Education Abroad works with Giletta Immobilier, a local agent in Nice to identify apartments for those students who choose this option. Each student will sign a lease with the rental agency for the duration of your stay. Past students have generally been pleased with the size and comfort of their apartments in Nice.
Very often students' apartments are situated somewhere between the university and downtown Nice, which is a busy shopping area. Occasionally, students are fortunate enough to get apartments overlooking the beautiful Mediterranean Sea. Some students choose to walk to campus while others choose to ride the bus. Most apartments are within walking distance of each other, the Resident Director's apartment, and about a 30 minute walk from the Universite de Nice.
Apartments are spread across the city center, close to the Place Messena and Jean Medecin neighborhood. Student accommodations maybe in older building or more recent apartment blocks. Elevators and other amenities tend to be on a small scale than in the United States, but students will find themselves close to grocery shopping, restaurants and public transportation. Internet is included in all apartments.
You will be held financially responsible for any damage that occurs to any item within your apartment.
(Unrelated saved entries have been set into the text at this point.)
(* ===== verification/ControllerSpec.v ===== *)
(** * ControllerSpec: the invariants of the write path

    Theorems about [WriteController]: its working copy always equals the committed
    state, the window stays gapless, the finalized head stays inside the window, and
    no transition other than retention rewrites finalized history. *)

From stdpp Require Import relations.
From S2P Require Import Prelude Bytes Data Kv ChunkIter Tables Chain Tx Concrete.
From S2P Require Import TxSpec UpdateSpec Retry PrefixSpec Cleanup Db DbSpec WriteController.

Section facts.
Context {M C T : Type} `{HK : KvStore M C} `{HL : !KvStoreLaws M C}
  `{HB : Borsh} `{HBL : !BorshLaws} `{HT : TableReader T} `{HTL : !TableReaderLaws T}
  `{HS : !TableStore M T}.
Context (env : db M → nat → attempt_env M) (counters : tx_counters) (D : Database).
Implicit Types (d : db M) (id : DatasetId) (w : WriteController) (u : DatasetUpdate M).

(** ** The committed state of a dataset *)

(** The finalized head lies inside the window. *)
Definition fin_in_window (fin : option BlockRef) (cs : list Chunk) : Prop :=
  match fin with
  | None => True
  | Some f => ∃ a b, head cs = Some a ∧ last cs = Some b ∧ first_block a <= number f <= last_block b
  end.

Record ds_state d id (l : DatasetLabel) (cs : list Chunk) : Prop := {
  ds_label : kv_get (d CF_DATASETS) id = Some (label_to_vec l);
  ds_cf : chunks_cf_ok (d CF_CHUNKS);
  ds_chunks : chunks_of (d CF_CHUNKS) id = cs;
  ds_tiled : tiled cs;
  ds_fin : fin_in_window (label_finalized_head l) cs
}.

Lemma ds_chain d id l cs : ds_state d id l cs → chain cs.
Proof. intros []. by apply tiled_chain. Qed.

(** The state right after [DatasetUpdate::new]. *)
Definition fresh_update d id (l : DatasetLabel) u : Prop :=
  upd_dataset_id u = id ∧ upd_label u = l ∧ tx_view (upd_tx u) = d ∧ tx_db (upd_tx u) = d.

Lemma fresh_chunks d id l u : fresh_update d id l u → upd_chunks u = chunks_of (d CF_CHUNKS) id.
Proof. intros (E1 & _ & E3 & _). unfold upd_chunks. by rewrite E1, E3. Qed.

Lemma fresh_ok d id l cs u : dataset_id_ok id → ds_state d id l cs → fresh_update d id l u → upd_ok u.
Proof.
  intros Hid Hs Hf. pose proof (ds_chain _ _ _ _ Hs) as Hch. pose proof (fresh_chunks _ _ _ _ Hf) as Ec.
  destruct Hf as (E1 & _ & E3 & _), Hs. constructor; [by rewrite E1|by rewrite E3|]. by rewrite Ec, ds_chunks0.
Qed.

(** The state a committed update leaves. *)
Record committed d d' u' id : Prop := {
  cm_label : kv_get (d' CF_DATASETS) id = Some (label_to_vec (bump_version (upd_label u')));
  cm_cf : chunks_cf_ok (d' CF_CHUNKS);
  cm_chunks : chunks_of (d' CF_CHUNKS) id = upd_chunks u';
  cm_tables : d' CF_TABLES = d CF_TABLES;
  cm_others id' : dataset_id_ok id' → id' ≠ id →
    chunks_of (d' CF_CHUNKS) id' = chunks_of (d CF_CHUNKS) id' ∧
    kv_get (d' CF_DATASETS) id' = kv_get (d CF_DATASETS) id'
}.

(** An update without other writers: it runs on the committed state and, if it
    succeeds, its result is the new committed state; if not, nothing changes. *)
Lemma update_quiet {R} (cb : DatasetUpdate M → res (R * DatasetUpdate M)) d d' id l cs r :
  quiet env → dataset_id_ok id → ds_state d id l cs →
  (∀ u a u', fresh_update d id l u → cb u = Ok (a, u') → upd_steps u u') →
  update_dataset env counters D id cb d = (d', r) →
  match r with
  | Ok a => ∃ u u', fresh_update d id l u ∧ cb u = Ok (a, u') ∧ upd_ok u' ∧ committed d d' u' id
  | _ => d' = d
  end.
Proof.
  intros Hq Hid Hs Hcb E. apply (exec_spec _ _ _ _ _ _ _ _ _ Hq) in E.
  destruct r as [a|e|m]; [|done..]. destruct E as (tx & Ho & ->). unfold update_dataset_tx in Ho.
  apply bind_Ok in Ho as (u & Hu & Ho). apply bind_Ok in Ho as ([r' u'] & Hcbu & Ho).
  injection Ho as -> <-.
  destruct (update_new_spec id d _ _ u Hu) as (Eid & Ev & Ed & Ht & bs & Hbs & Hl).
  assert (Hf : fresh_update d id l u).
  { split_and!; try done. rewrite (ds_label _ _ _ _ Hs) in Hbs. injection Hbs as <-.
    rewrite label_roundtrip in Hl. congruence. }
  pose proof (Hcb _ _ _ Hf Hcbu) as Hst.
  destruct (upd_steps_ok u u' Hst (fresh_ok _ _ _ _ _ Hid Hs Hf)) as (Hok & (E1 & E2 & E3 & E4 & E5 & E6 & E7) & Ho).
  exists u, u'. split; [done|]. split; [done|]. split; [done|].
  rewrite (commit_view d) by (simpl; congruence).
  assert (Hfc : ∀ c, c ≠ CF_DATASETS → tx_view (upd_finish u') c = tx_view (upd_tx u') c).
  { intros c Hc. unfold upd_finish, write_label, put_cf. rewrite tx_view_stage. by apply apply_op_other. }
  constructor.
  - unfold upd_finish. rewrite write_label_get, decide_True by (split; [done|congruence]). done.
  - rewrite Hfc by done. apply Hok.
  - rewrite Hfc by done. unfold upd_chunks. by rewrite E1, Eid.
  - rewrite Hfc, E5 by done. by rewrite Ev.
  - intros id' Hid' Hne. rewrite Hfc by done. rewrite Eid in Ho. split.
    + rewrite (Ho id' Hid' Hne). by rewrite Ev.
    + unfold upd_finish. rewrite write_label_get, decide_False by (intros [_ ?]; congruence).
      rewrite E4. by rewrite Ev.
Qed.

Lemma committed_state d d' u' id : upd_ok u' → upd_dataset_id u' = id → committed d d' u' id →
  tiled (upd_chunks u') → fin_in_window (label_finalized_head (upd_label u')) (upd_chunks u') →
  ds_state d' id (bump_version (upd_label u')) (upd_chunks u').
Proof. intros Hok Hid [] Ht Hf. constructor; try done. by destruct (upd_label u'). Qed.

(** ** Reads inside an update *)

Lemma first_item_Ok (l : list Chunk) : first_item (Ok <$> l) = Ok (head l).
Proof. by destruct l. Qed.

Lemma upd_first_chunk_spec u : upd_ok u → upd_first_chunk u = Ok (head (upd_chunks u)).
Proof.
  intros [Hid Hcf _]. unfold upd_first_chunk, tx_list_chunks. rewrite list_all by done.
  apply first_item_Ok.
Qed.

Lemma head_reverse {A} (l : list A) : head (reverse l) = last l.
Proof. destruct l as [|x l _] using rev_ind; [done|]. by rewrite reverse_snoc, last_snoc. Qed.

Lemma upd_last_chunk_spec u : upd_ok u → upd_last_chunk u = Ok (last (upd_chunks u)).
Proof.
  intros [Hid Hcf _]. unfold upd_last_chunk, tx_list_chunks_rev. rewrite list_all_rev by done.
  rewrite first_item_Ok. by rewrite head_reverse.
Qed.

(** A block hash found in stored history lies in a stored chunk. *)
Lemma find_stored_in_chunk u b h : upd_ok u → u64_ok b →
  find_stored_block_hash (upd_dataset_id u) b (upd_tx u) = Ok (Some h) →
  ∃ c, c ∈ upd_chunks u ∧ first_block c <= b <= last_block c ∧
    find_block_hash_in_chunk c b (upd_tx u) = Ok (Some h).
Proof.
  intros [Hid Hcf Hch] Hb. unfold find_stored_block_hash, tx_list_chunks.
  rewrite list_chunks_window by done. rewrite first_item_Ok. cbn [mbind res_bind].
  fold (upd_chunks u).
  destruct (head (filter _ _)) as [c|] eqn:E; [|done]. intros Hf. exists c.
  assert (Hc : c ∈ filter (λ c, in_window b (Some b) c = true) (upd_chunks u))
    by (destruct (filter _ _); simplify_eq/=; lmem).
  apply list_elem_of_filter in Hc as [Hw Hc]. split; [done|]. split; [|done].
  unfold in_window in Hw. rewrite andb_true_iff, !Z.leb_le in Hw. lia.
Qed.

(** ** Finality decisions *)

(** What an applied report is: above the current finalized head, at or above the
    logical floor, and either the resulting head or a block found where it was
    reported. *)
Lemma resolve_applied u cur repl floor report b : upd_ok u → u64_ok (number report) →
  resolve_finality u cur repl floor report = Ok (FinApplied b) →
  floor <= number b ∧ (∀ f, cur = Some f → number f < number b) ∧
  ((∃ c, match repl with Some r => c = r | None => last (upd_chunks u) = Some c end ∧
         b = get_chunk_head c ∧ last_block c < number report) ∨
   b = report ∧
   ((∃ c, repl = Some c ∧ first_block c <= number b <= last_block c ∧
        find_block_hash_in_chunk c (number b) (upd_tx u) = Ok (Some (hash b))) ∨
    (match repl with Some c => number b < first_block c | None => True end ∧
     ∃ c, c ∈ upd_chunks u ∧ first_block c <= number b <= last_block c ∧
        find_block_hash_in_chunk c (number b) (upd_tx u) = Ok (Some (hash b))))).
Proof.
  intros Hok Hr. unfold resolve_finality. intros Ho.
  apply bind_Ok in Ho as (ph & Hph & Ho).
  assert (Hpc : ∃ c, match repl with Some r => c = r | None => last (upd_chunks u) = Some c end ∧
                     ph = get_chunk_head c).
  { destruct repl as [r|]; [simplify_eq; eauto|]. rewrite upd_last_chunk_spec in Hph by done.
    cbn [mbind res_bind] in Hph. inv_res Hph. apply ok_or_Ok in Hv. eauto. }
  destruct Hpc as (pc & Hpc & ->). cbn [number get_chunk_head] in *.
  rewrite Z.gtb_ltb in Ho. set (clamped := last_block pc <? number report) in *.
  set (eff := if clamped then get_chunk_head pc else report) in *.
  destruct (Z.ltb_spec (number eff) floor) as [|Hfl]; [done|].
  assert (Hcur : (match cur with
      | Some cur => if number eff <? number cur then Some (FinIgnored Regressive)
          else if number eff =? number cur then
            if bool_decide (hash eff = hash cur) then Some (FinIgnored AlreadyFinalized)
            else Some (FinIntegrityFault FinalityHashChanged) else None
      | None => None end) = None ∧ ∀ f, cur = Some f → number f < number eff).
  { destruct cur as [f|]; [|done].
    destruct (Z.ltb_spec (number eff) (number f)); [done|].
    destruct (Z.eqb_spec (number eff) (number f)); [case_bool_decide; done|].
    split; [done|]. intros ? [= <-]. lia. }
  destruct Hcur as [Hnone Hlt]. rewrite Hnone in Ho.
  destruct clamped eqn:Ecl; unfold clamped in Ecl; zbool.
  { injection Ho as <-. unfold eff in *. split; [done|]. split; [done|]. left. eauto. }
  unfold eff in *. clear eff Hnone.
  assert (Hstored : (stored ← find_stored_block_hash (upd_dataset_id u) (number report) (upd_tx u);
      match stored with
      | Some h => Ok (if bool_decide (h = hash report) then FinApplied report
                      else FinIntegrityFault FinalityContradictsStoredBlock)
      | None => Ok (FinIgnored NoBlockAtHeight) end) = Ok (FinApplied b) →
    b = report ∧ ∃ c, c ∈ upd_chunks u ∧ first_block c <= number b <= last_block c ∧
        find_block_hash_in_chunk c (number b) (upd_tx u) = Ok (Some (hash b))).
  { intros Hs. apply bind_Ok in Hs as ([h|] & Hf & Hs); [|done]. case_bool_decide; simplify_eq.
    split; [done|]. by apply find_stored_in_chunk. }
  destruct repl as [r|]; cycle 1.
  { destruct (Hstored Ho) as [-> Hin]. split; [done|]. split; [done|]. right. split; [done|]. by right. }
  subst pc. destruct ((first_block r <=? number report) && (number report <=? last_block r))%bool eqn:Eb; zbool.
  - apply bind_Ok in Ho as ([h|] & Hf & Ho).
    + case_bool_decide; simplify_eq. split; [done|]. split; [done|]. right. split; [done|]. left. eauto.
    + apply bind_Ok in Ho as ([h|] & _ & Ho); done.
  - destruct (Hstored Ho) as [-> Hin]. split; [done|]. split; [done|]. right. split; [done|]. right.
    split; [|done]. apply andb_false_iff in Eb as [Eb|Eb]; zbool; lia.
Qed.

(** ** New chunks *)

(** The guard on the finalized prefix. *)
Definition prefix_guard u (c : Chunk) : Prop :=
  ∀ f, label_finalized_head (upd_label u) = Some f → first_block c <= number f →
    number f <= last_block c ∧
    validate_finalized_prefix (upd_dataset_id u) c (number f) (upd_tx u) = Ok None.

(** Where the finalized head after the chunk comes from. *)
Definition fin_source w u (report : option BlockRef) (c : Chunk) (fin : option BlockRef) : Prop :=
  fin = label_finalized_head (upd_label u) ∨
  ∃ r b, report = Some r ∧ fin = Some b ∧
    resolve_finality u (label_finalized_head (upd_label u)) (Some c) (wc_first_block w) r = Ok (FinApplied b).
You should do an inventory of the apartment as soon as you arrive and report any missing or damaged items to the Resident Director and rental agency immediately. .
Engaging in French Culture while living in an Apartment
Living in an apartment can provide an opportunity for daily interaction with French people. You will frequent the same markets and stores, developing a rapport with people in your neighborhood. It will take effort on your part to make friends with the other tenants in your apartment building. However, it can be done. You will, of course, need to respect the fact that you will be living in a communal living arrangement.
Students should be conscious of their noise level as not to disturb their neighbors and possibly jeopardize future students from living in the building. Students who choose to live with other Americans in an apartment should continue to practice their French as much as possible to continue to make progress.
The costs of housing is included in the Maryland-in-Nice program fee charged to your Testudo account. Education Abroad will pay for your housing expenses on your behalf directly to Giletta Immobilier. Included in the cost is money for your utilities electricity and hot water. While these are included in your rent, you should plan to adapt and use your utilities sparingly. It is best to be conservative with these utilities.
Students choosing to live in apartments have a number of apartment options, including:
Kitchen facilities with a small area with two burners, a small fridge, a sink and some cupboards)
A separate bathroom
TV (most apartments)
In France, apartments are classified by the number of rooms and NOT by the number of bedrooms. So, un deux-pièces has two separate rooms and a bathroom. The apartment is composed of:
One main room and one bedroom (not 2 BR in the American sense)
The main room may or may not have a door that closes it off from the main entry
The apartment may also include a kitchenette
There are also a limited number of 2 pieces with two separate rooms (that can each be closed with a door) and a joint kitchen (either in a type of hallway/alcove or in a separate room). Most of the deux-pièces include TV's (a few with built-in VCR's) and washing machines.
This type of apartment has:
Two clearly defined bedrooms and a separate living room area.
In Nice, this room often includes a kitchenette
A wall unit with hotplates, small fridge, cupboards and a sink
Some of these apartments have separate kitchens.
Most of the trois-pièces include TV's (a few with built-in VCR's) and washing machines.